Of course, strongForth provides an overloaded version of VARIABLE for double-cell variables. Just as with CONSTANT, there's almost no difference between the single-cell and the double-cell versions. The double-cell version of VARIABLE even compiles the same code field like the single-cell version, because addresses of single-cell and double-cell variables do not differ at all. The only visible difference between the definitions of the two versions of VARIABLE is in the stack diagrams:
: VARIABLE ( DOUBLE -- ) <VALUE (VARIABLE) DATA-SPACE HERE CONST, ROT , ['CODE] BASE VALUE> ;
A value is a variable that is used like a constant. To see the differences between values, constants and variables, let's compare the definition of VALUE with the definitions of CONSTANT and VARIABLE:
: VALUE ( SINGLE -- ) <VALUE (CONSTANT) DATA-SPACE HERE CONST, ROT , ['CODE] SOURCE-ID VALUE> ;
Because a value has the same stack diagram like a constant, it compiles the stack diagram of the new definition with (CONSTANT). On the other hand, to ensure that a value can be changed at runtime, it has to be stored in the data space, just like a variable. The data field of the definition contains the address of the value. The code field is the same as the one of SOURCE-ID, which is actually a predefined value.

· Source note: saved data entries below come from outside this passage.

Lemma parse_question_Some query q :
  parse_question query = Some q → ∃ pos,
    parse_labels (S (length query)) query 12 [] = Some (hostname q, pos) ∧ u16be query pos = Some (qtype q) ∧
    question_end q = (pos + 4)%nat ∧ (12 < pos)%nat ∧ (question_end q <= length query)%nat ∧ (12 <= length query)%nat.
Proof.
  unfold parse_question. destruct (Nat.ltb_spec (length query) 12); [done|].
  destruct (u16be query 4) as [c|]; cbn [mbind option_bind]; [|done]. destruct (c =? 1); cbn [negb]; [|done].
  destruct (parse_labels _ _ _ _) as [[name pos]|] eqn:El; cbn [mbind option_bind]; [|done].
  destruct (u16be query pos) as [t|] eqn:Et; cbn [mbind option_bind]; [|done].
  destruct (Nat.ltb_spec (length query) (pos + 4)); [done|]. intros [= <-]. exists pos.
  apply parse_labels_agree in El as Hp. cbn. repeat split; try done; lia.
Qed.

Lemma parse_question_agree query reply q :
  parse_question query = Some q → agree query reply 12 (question_end q) → (question_end q <= length reply)%nat →
  u16be reply 4 = Some 1 → parse_question reply = Some q.
Proof.
  intros E Ha Hl Hc. apply parse_question_Some in E as (pos & El & Et & Ee & Hp & _ & _).
  unfold parse_question. destruct (Nat.ltb_spec (length reply) 12); [lia|]. rewrite Hc. cbn [mbind option_bind Z.eqb negb].
  apply parse_labels_agree in El as [_ El]. rewrite (El (S (length reply)) reply); [|eapply agree_mono; [| |exact Ha]; lia | lia].
  cbn [mbind option_bind]. rewrite (u16be_agree query reply) by (eapply agree_mono; [| |exact Ha]; lia). rewrite Et.
  cbn [mbind option_bind]. destruct (Nat.ltb_spec (length reply) (pos + 4)); [lia|]. destruct q; cbn in *. congruence.
Qed.

(** ** The answers *)

Lemma length_answer a : length a = 4%nat → length (answer_record a) = 16%nat.
Proof. intros Ha. unfold answer_record. by rewrite !length_app, !length_be, Ha. Qed.

Lemma read_answer pre a post :
  length a = 4%nat → read_record (pre ++ answer_record a ++ post) (length pre) = Some ([a], (length pre + 16)%nat).
Proof.
  intros Ha. unfold read_record, answer_record. cbn [skip_record_name].
  assert (E0 : (pre ++ ([0xC0; 0x0C] ++ to_be_bytes 2 QTYPE_A ++ to_be_bytes 2 1 ++ to_be_bytes 4 60 ++ to_be_bytes 2 4 ++ a) ++ post)
    !! length pre = Some 0xC0) by (by apply list_lookup_middle).
  rewrite E0. cbn [mbind option_bind]. change (Z.land 0xC0 0xC0 =? 0xC0) with true. cbv iota. cbn [mbind option_bind].
  assert (E1 : get_slice (length pre + 2) 10 (pre ++ ([0xC0; 0x0C] ++ to_be_bytes 2 QTYPE_A ++ to_be_bytes 2 1 ++ to_be_bytes 4 60 ++ to_be_bytes 2 4 ++ a) ++ post)
    = Some (to_be_bytes 2 QTYPE_A ++ to_be_bytes 2 1 ++ to_be_bytes 4 60 ++ to_be_bytes 2 4)).
  { replace (pre ++ _ ++ post) with ((pre ++ [0xC0; 0x0C]) ++ (to_be_bytes 2 QTYPE_A ++ to_be_bytes 2 1 ++ to_be_bytes 4 60 ++ to_be_bytes 2 4) ++ a ++ post)
      by (rewrite <- !app_assoc; done). apply sub_slice_app; [by rewrite length_app | by rewrite !length_app, !length_be]. }
  rewrite E1. cbn [mbind option_bind].
  assert (Eq : u16be (to_be_bytes 2 QTYPE_A ++ to_be_bytes 2 1 ++ to_be_bytes 4 60 ++ to_be_bytes 2 4) 0 = Some QTYPE_A) by reflexivity.
  rewrite Eq. cbn [mbind option_bind].
  assert (E2 : u16be (to_be_bytes 2 QTYPE_A ++ to_be_bytes 2 1 ++ to_be_bytes 4 60 ++ to_be_bytes 2 4) 8 = Some 4) by reflexivity.
  rewrite E2. cbn [mbind option_bind].
  assert (E3 : get_slice (length pre + 2 + 10) (Z.to_nat 4) (pre ++ ([0xC0; 0x0C] ++ to_be_bytes 2 QTYPE_A ++ to_be_bytes 2 1 ++ to_be_bytes 4 60 ++ to_be_bytes 2 4 ++ a) ++ post)
    = Some a).
  { rewrite !app_assoc. rewrite <- (app_assoc _ a post). apply sub_slice_app; [|done]. rewrite !length_app, !length_be. cbn. lia. }
  rewrite E3. cbn [mbind option_bind]. do 2 f_equal. cbn. lia.
Qed.

Lemma read_answers ips pre post :
  Forall (fun a => length a = 4%nat) ips →
  read_records (length ips) (pre ++ mjoin (map answer_record ips) ++ post) (length pre) = ips.
Proof.
  intros H. revert pre. induction H as [|a ips Ha _ IH]; intros pre; [done|].
  cbn [length read_records]. change (mjoin (map answer_record (a :: ips))) with (answer_record a ++ mjoin (map answer_record ips)).
  rewrite <- app_assoc, read_answer by done. cbn [app]. f_equal.
  rewrite app_assoc. replace (length pre + 16)%nat with (length (pre ++ answer_record a)) by (by rewrite length_app, length_answer).
  apply IH.
Qed.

The overloaded version of VALUE for double-cell values is almost identical. The only visible difference to the version for single-cell values is in the compilation of the code field. LATEST is a typical double-cell value that is predefined by strongForth.
: VALUE ( DOUBLE -- ) <VALUE (CONSTANT) DATA-SPACE HERE CONST, ROT , ['CODE] LATEST VALUE> ;
StrongForth keeps locals in the dedicated local dictionary, which resides in the local name space. The local name space is located in the DATA memory area, because it needs to be re-written for each new definition that uses locals. Besides the local dictionary, the local name space contains other temporary data structures, which will be presented later. As explained in chapter 10, both : and :NONAME execute LOCALS! to initialize the local name space at the beginning of a new colon definition.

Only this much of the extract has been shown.